Our study did not identify an association between ED PCA administration and magnitude of change in pain score, suggesting that continued intermittent bolus opioid therapy may have similar analgesic effect as PCA-based therapy when measured using a standard numerical pain scale. However, we did demonstrate that visits among less frequent ED utilizers did, in fact, demonstrate a significant reduction in pain intensity when placed on PCA in the ED. This suggests that less frequent utilizers may be more likely to benefit from early initiation of PCA-based therapy and warrants further investigation.

Similar to the pediatric study by Melzer-Lange et al. [5], we did not detect a difference in hospitalization length of stay between the visit types. This suggests that earlier initiation of PCA may not impact duration of acute pain. However, neither of our studies controlled for other comorbidities that may have affected length of stay such as concurrent infection, development of acute chest syndrome, and psychosocial barriers to discharge.

5. Limitations

There are several limitations to our study that impact the generalizability of our findings to other hospitals. This was a single academic center study whose ED adopted a SCD acute pain management algorithm that prioritized the initiation of PCA while in the ED for patients awaiting hospital admission. In addition, ED physicians and nurses were trained in sickle cell pain management and in PCA use. Our study does underscore, however, that ED physicians and nurses can be trained in PCA use and that the potential logistical roadblocks around providing this treatment modality in the ED to adult SCD patients can be overcome.

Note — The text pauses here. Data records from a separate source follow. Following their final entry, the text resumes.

(* ===== verification/CacheNodes.v ===== *)
(** * The nodes of the block cache ([new ListNode()] of [include/lrucache.hpp])

    The cache takes its nodes from the kernel heap, and in [kern_init] nothing is given back
    to the heap: the nodes are the first blocks of the heap, one after the other.
    [kernel_nodes] is [operator new] on such a heap.  [laid] is the invariant that the nodes lie
    there without gaps and are all in the table; every function of the file system that
    [init_fs] and [test_fs] use keeps it, so that the number of [new]s is the number of cached
    blocks ([nodes_of]). *)

From stdpp Require Import prelude gmap strings.
From Stdlib Require Import ZArith Lia.
From S2P Require Import Prelude CString LruCache LruCorrect LruEvict Heap Ide Console Printk.
From S2P Require Import Fs FsEvict FsArrays FsInit Dirs FsSync Files.
Import fs files LRUCache.

(** ** Where the nodes are *)

(** [sizeof(ListNode)]: three words, and the 1026 bytes of [block_buffer] rounded up to a
    multiple of four. *)
Definition sizeof_ListNode : Z := 1040.

(** The pointer to node [i]: each node has the header of its heap block before it. *)
Definition node_at (i : Z) : Z := kHeapStart + 4 + (4 + sizeof_ListNode) * i.

Lemma node_at_inj i j : node_at i = node_at j -> i = j.
Proof. unfold node_at, sizeof_ListNode. lia. Qed.

(** [new ListNode()] for a cache whose nodes [h] are the first blocks of the heap. *)
Definition kernel_node {T} (h : gmap Z (ListNode T)) : Z :=
  let p := node_at (Z.of_nat (base.size h)) in
  if decide (h !! p = None) then p else bump h.

(** What memory holds before a node is written. *)
Class RawMemory (T : Type) := raw_memory : Z -> ListNode T.

#[refine] Definition kernel_nodes {T} `{Inhabited T} `{RawMemory T} : NodeAlloc T :=
  {| new_node := kernel_node; raw_node := raw_memory |}.
Proof.
  - intros h. unfold kernel_node. case_decide; [done | by apply (new_node_fresh (NodeAlloc := bump_alloc))].
  - intros h. unfold kernel_node. case_decide; [unfold node_at, kHeapStart, sizeof_ListNode; lia |].
    by apply (new_node_nonnull (NodeAlloc := bump_alloc)).
Defined.

#[local] Existing Instance kernel_nodes.

(** ** Results of operations *)

(** When [m] returns, its result is in [P]. *)
Definition ends {A} (P : A -> Prop) (m : outcome A) : Prop := forall a, m = Ok a -> P a.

Our study would be strengthened by elucidating why PCA was not initiated in the ED, a clear deviation from the algorithm. Unfortunately, this information was rarely documented in the medical chart and is reflective of a limitation in the retrospective study design. Similarly, we could not reliably abstract the amount of opioids administered via PCA as this was not recorded in the medical record in uniform fashion. Thus, we could not compare, for example, the total amount of opioid utilized between cohorts in the first few critical hours of hospitalization.

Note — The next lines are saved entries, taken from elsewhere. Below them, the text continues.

Lemma init_all_run im fuel mb raw_elf raw_context s :
  (busy_bound < fuel)%nat -> (Z.to_nat kCacheBlocks < fuel)%nat ->
  image_ok im -> loaded im fuel (boot_memory s) mb -> fresh s ->
  exists s', init_all im fuel mb raw_elf raw_context s = Ok s' /\
    booted im (boot_pages im (boot_memory s) mb) s s'.
Proof.
  intros Hfuel Hfuel2 Him Hld Hfr.
  destruct (tables_ok im fuel mb s Him Hld Hfr)
    as (it0 & tr0 & pm & it1 & d & it2 & E0 & Epm & E1 & Ev & Hh & H14 & Hmem0 & Hcnt).
  pose proof Him as [Hself _ _ _ _ Hst Hun]. pose proof Hld as [[ln1 Hn1] [ln2 Hn2] Hnames _ [Hp2 _] Hnd].
  unfold init_all. fold (boot_memory s). set (m := boot_memory s) in *.
  destruct (scan_headers_ok (Z.to_nat (entry.mb_num m mb)) fuel m (entry.mb_addr m mb)
    (elf.sh_addr m (entry.mb_addr m mb + elf.sizeof_header * entry.mb_shndx m mb))
    (strtab_lit im) (symtab_lit im) raw_elf ln1 ln2 Hn1 Hn2 Hnames) as [e He].
  unfold debug.init_debug, elf.elf_from_multiboot. rewrite He. cbn [obind]. rewrite gdt.init_gdt_ok by apply Hfr. cbn [obind].
  rewrite E0. cbn [obind]. rewrite Epm. cbn [obind]. rewrite E1. cbn [obind]. rewrite Ev. cbn [obind].
  clear E0 Epm E1 Ev He. set (k0 := kernel.mk it2 pm d _ _ _).
  destruct (init_heap_paged (page_dictionary im) (page_fault_addr im) (timer_addr im) (keyboard_addr im) Hself (im_fault _ Him)
    [] boot_space (boot_pages im m mb) boot_space_heap k0)
    as (pm1 & d1 & -> & Hk1 & Hheap1 & Hmem1); [by apply no_heap_pages | rewrite full_cache_pages in Hp2; lia |].
  cbn [obind]. set (m1 := snd (Heap.init_heap (kmem k0))) in *. change (kmem k0) with m in Hmem1.
  change (kmem (with_mem pm1 d1 m1 k0)) with m1.
  destruct (idt.register_ok idt.IRQ0 (timer_addr im) it2) as (it3 & E3 & _ & _); [split; vm_compute; congruence |].
  destruct (Hh it3 E3) as [Hh3 Hgates].
  destruct (timer.init_timer_run (timer_addr im) 200 it2 tr0 it3) as (tr & Htm); [done | done |].
  change (k_idt (with_mem pm1 d1 m1 k0)) with it2. change (k_ports (with_mem pm1 d1 m1 k0)) with tr0. rewrite Htm. cbn [obind].
  destruct (mount_ok fuel (uncache_addr im) (s_dev s) (s_fs s)) as (dev & dk & f & bm & -> & Hdv & Hf & Hmt);
    try apply Hfr; [done | done |].
  cbn [obind Z.eqb kassert]. rewrite Hf. cbn [obind].
  set (f0 := fs.with_cache (fs.g_block_cache (s_fs s)) dk (s_fs s)) in *.
  assert (Hlaid : laid_fs 0 f).
  { revert Hf. apply init_fs_laid. apply laid_empty. exact (fr_nodes _ Hfr). }
  assert (Hn0 : nodes_of f0 = 0%nat) by (unfold nodes_of; change (fs.g_block_cache f0) with (fs.g_block_cache (s_fs s)); by rewrite (fr_nodes _ Hfr), map_size_empty).
  destruct (laid_count _ _ _ _ Hlaid (mt_safe _ _ _ _ Hmt)) as (Hsz & _ & Hmax & _). fold (nodes_of f) in Hsz, Hmax.
  pose proof (at_pages_other im _ _ it3 (TaskScheduler.init_kthread (kern_stack im) raw_context m1
    (TaskScheduler.con (k_sched (s_kern s))) (TaskScheduler.cpu (k_sched (s_kern s)))) tr _ Hh3 Hk1) as Hk2.
  set (k2 := kernel.mk it3 _ _ _ _ _) in Hk2.
  destruct (allocate_ok im fuel (boot_pages im m mb) f0 f k2) as (pm3 & d3 & m3 & Ha & Hk3 & Hheap3 & Hmem3);
    try done; [by rewrite Hn0 | by rewrite Hn0 | lia |].
  fold k2. rewrite Ha. cbn [obind]. clear Ha Htm Hf.
  destruct (greet_ok (TaskScheduler.con (k_sched (with_mem pm3 d3 m3 k2)))) as (c1 & c2 & Hc1 & Hc2 & Hsh).
  rewrite Hc1. cbn [obind]. rewrite Hc2. cbn [obind]. destruct (boot_pages_frames im m mb Him) as [HF Hpos].
  eexists. split; [reflexivity |]. split; cbn [s_kern s_gdt s_cr3 s_dev s_fs].
  - apply (in_use im (boot_pages im m mb) m (with_mem pm3 d3 m3 k2) c2 greeting _ e dev f _ bm 0);
      [exact Him | exact Hnd | exact HF | exact Hpos | exact Hp2 | exact Hh3 | exact Hk3
       | apply make_runs; exact Hst | exact Hsh | exact Hheap3 | | exact Hlaid | exact (mt_safe _ _ _ _ Hmt)].
    intros x Hx. change (kmem (with_mem pm3 d3 m3 k2)) with m3. rewrite Hmem3 by exact Hx.
    change (kmem k2) with m1. apply Hmem1. exact Hx.
  - exact Hgates.
  - reflexivity.
  - reflexivity.
  - exact Hsh.
  - exact Hdv.
  - exists bm. split; [exact Hmt | exact Hsz].
Qed.

(** C2: Starting the kernel.  From a kernel as the boot loader leaves it, with a disk that
    holds a file system and more free pages than a full block cache fills, [kern_init] returns from
    every step before [test_fs] and goes on to [test_fs]: the assertion on the disk holds, and at that
    point the kernel implements its specification, with one thread, the window onto the first 4 MB, and
    the pages of the heap.  The file system is mounted and shows the blocks of the disk; each block
    in its cache has a node that [operator new] has allocated, so that the heap is the blocks of
    the nodes and the free rest; the page fault handler has taken a page for each page of the heap in use,
    from the end of the free pages.  The descriptors are flat, the 48 vectors lead to their stubs,
    and the screen shows the greeting. *)
Theorem kern_init_ok im fuel depth mb raw_elf raw_context s :
  (busy_bound < fuel)%nat -> (Z.to_nat kCacheBlocks < fuel)%nat ->
  image_ok im -> loaded im fuel (boot_memory s) mb -> fresh s ->
  exists s', init_all im fuel mb raw_elf raw_context s = Ok s' /\
    kern_init im fuel depth mb raw_elf raw_context s = run_test im fuel depth s' /\
    booted im (boot_pages im (boot_memory s) mb) s s'.
Proof.
  intros Hf Hf2 Him Hld Hfr.
  destruct (init_all_run im fuel mb raw_elf raw_context s Hf Hf2 Him Hld Hfr) as (s' & Hr & Hb).
  exists s'. split; [done |]. split; [unfold kern_init; by rewrite Hr | done].
Qed.

(** *** With the test *)

(** The disk [C] with the inode table [tb] holds "/test/test.txt" as inode [n] with the bytes [ino], and the
    tree above it is small enough for the cache. *)
Record has_test_file (fuel depth : nat) (z : Z) (C : Z -> list Z) (tb : list (list Z)) (n : Z) (ino : list Z) : Prop := {
  tt_bytes : forall b, Forall byte_ok (C b);
  tt_maps : maps_fit (slice 0 39 (C 1));
  tt_tree : listing.tree_ok C tb z depth kRootINO;
  tt_dirs : dirs_ok C 500 tb;
  tt_walk : dir.walk fuel C tb (Some kRootINO) (drop 1 files.test_file) = Ok (Some n);
  tt_inode : lget tb n = Some ino /\ Forall byte_ok ino;
  tt_text : 0 ∈ C (dir.zone_of C ino 0);
  tt_zone : ~ 1 <= dir.zone_of C ino 0 < super_end (slice 0 39 (C 1));
  tt_zones : 0 <= z <= 100;
  tt_room : mount_blocks (slice 0 39 (C 1)) + 2 * z * Z.of_nat (listing.visits C tb depth kRootINO) <= kCacheBlocks
}.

Another limitation of our study is that we did not directly measure patient or provider satisfaction. However, further investigation in this area could evaluate whether improvement in opioid administration wait time afforded by initiation of PCA in the ED has an impact on the experience of SCD patients who have been demonstrated by others to experience delays in acute pain care [7, 8]. We also acknowledge that in this observational cohort there are subjects that appear in both time periods, and application of the statistical tests that assume independence may not perform optimally. Readers should consider this when looking at the values for those tests, which could be biased toward lower values.

6. Conclusions

We have demonstrated that it is possible to initiate PCA to adult patients with SCD-related pain boarding the ED. Although our findings suggest the clinical benefit is strongest among low utilizers, further study of this treatment modality is warranted.

Additional Points

A single emergency department implemented an algorithm prioritizing initiation of patient controlled analgesia for adults with sickle cell disease awaiting hospitalization. A postalgorithm chart review of 258 consecutive emergency department visits demonstrated that 68% of these visits began patient controlled analgesia in the emergency department while awaiting admission. Compared to visits where patient controlled analgesia commenced after hospitalization, initiation in the emergency department was associated with fewer opioid boluses and a two-hour improvement in time between physician decision to admit and initiation of patient controlled analgesia. Measurable analgesic benefit was confined to visits from less frequent emergency department utilizers.

Competing Interests

The authors have no potential conflict of interests as per ICJME guidelines.

Acknowledgments

This work was supported by a grant from the Connecticut Institute for Clinical and Translational Science (CICATS) Clinical and Translational Scholars K12 Award (Biree Andemariam).